*Source information*:
(** X4: two status changes give the same state in either order. *)
Theorem takeActionOnIdea_order (id id' : Z) (a : App) :
  takeActionOnIdea id (takeActionOnIdea id' a)
  = takeActionOnIdea id' (takeActionOnIdea id a).
Proof.
  unfold takeActionOnIdea, setData, with_ideas; simpl.
  do 2 f_equal. rewrite <- !list_fmap_compose.
  apply list_fmap_ext. intros _ i _. simpl. apply mark_order.
Qed.

(** ** What every stored member and idea satisfies *)

Lemma checked_newMember now f :
  trim (mf_name f) ≠ [] → checked_member (newMember now f).
Proof.
  intros H. split; [exact H |].
  unfold newMember, or_null. cbn [m_photo].
  by destruct (mf_photoDataUrl f).
Qed.

Lemma checked_newIdea now iso f :
  trim (if_title f) ≠ [] → checked_idea (newIdea now iso f).
Proof.
  intros H. split; [exact H |]. split; [| by left].
  unfold newIdea, or_null. cbn [i_image].
  by destruct (if_imageDataUrl f).
Qed.

Lemma checked_mark id i : checked_idea i → checked_idea (mark id i).
Proof.
  intros (Ht & Him & Hs). unfold mark.
  destruct (i_id i =? id)%Z; [| done].
  repeat split; try done. by right.
Qed.

Lemma handle_checked e a :
  checked_document (data a) → checked_document (data (handle e a)).
Proof.
  intros [Hm Hi]. destruct e; try done.
  - cbn [handle]. destruct (decide (trim (mf_name (memberForm a)) = [])) as [E | E].
    + by rewrite (addMember_rejects now a E).
    + rewrite (addMember_accepts now a E). split; [| done].
      apply Forall_app. split; [done |].
      apply Forall_singleton. by apply checked_newMember.
  - cbn [handle]. destruct (decide (trim (if_title (ideaForm a)) = [])) as [E | E].
    + by rewrite (submitIdea_rejects now iso a E).
    + rewrite (submitIdea_accepts now iso a E). split; [done |].
      apply Forall_cons. split; [by apply checked_newIdea | done].
  - split; [done |]. cbn [handle]. rewrite ideas_takeActionOnIdea.
    apply Forall_fmap. eapply Forall_impl; [exact Hi |].
    intros i. apply checked_mark.
  - cbn [handle]. destruct answer; [| done].
    rewrite removeMember_confirmed. split; [| done].
    apply Forall_forall. intros m [_ Hin]%list_elem_of_filter.
    by apply (proj1 (Forall_forall _ _) Hm).
Qed.

(** X5: the two checks and [|| null] hold of everything stored.  If every
    member has a name that is not blank and a photo that is [null] or a
    string that is not empty, and every idea a title that is not blank, an
    image of that kind and the status ["Open"] or ["Action Taken"], then
    the same is true after any session. *)
Theorem checked_document_kept (tr : list event) (a : App) :
  checked_document (data a) → checked_document (data (run tr a)).
Proof.
  revert a. induction tr as [|e tr IH]; intros a H; [done |].
  apply (IH (handle e a)). by apply handle_checked.
Qed.

(** From the seed every session gives a checked document. *)
Lemma checked_document_kept_witness :
  checked_document (data (run advancing_clock (mount seed))).
Proof.
  apply (checked_document_kept advancing_clock (mount seed)).
  split; constructor.
Defined.

(** ** The life of an idea *)

Lemma same_but_status_mark id i : same_but_status i (mark id i).
Proof. unfold mark. by destruct (i_id i =? id)%Z. Qed.

Lemma handle_keeps_ideas e a k i :
  reverse (ideas (data a)) !! k = Some i →
  ∃ i', reverse (ideas (data (handle e a))) !! k = Some i'
        ∧ same_but_status i i'
        ∧ (i_status i' = i_status i ∨ i_status i' = ActionTaken).
Proof.
  intros Hk.
  assert (∃ i', Some i = Some i' ∧ same_but_status i i'
                ∧ (i_status i' = i_status i ∨ i_status i' = ActionTaken)) as Hsame.
  { exists i. repeat split; by left. }
  destruct e; cbn [handle]; try (simpl; rewrite Hk; exact Hsame).
  - unfold addMember. destruct (negb _); simpl; rewrite Hk; exact Hsame.
  - unfold submitIdea. destruct (negb _); simpl; [rewrite Hk; exact Hsame |].
    rewrite reverse_cons, (lookup_app_l_Some _ _ _ _ Hk). exact Hsame.
  - rewrite ideas_takeActionOnIdea, <- fmap_reverse, list_lookup_fmap, Hk.
    exists (mark id i). split; [done |]. split; [apply same_but_status_mark |].
    unfold mark. destruct (i_id i =? id)%Z; [by right | by left].
  - unfold removeMember. destruct (negb _); simpl; rewrite Hk; exact Hsame.
Qed.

*Exercise requirements*: How many lines in the entries include "right"? Only the number is wanted.

*Solution below*: 2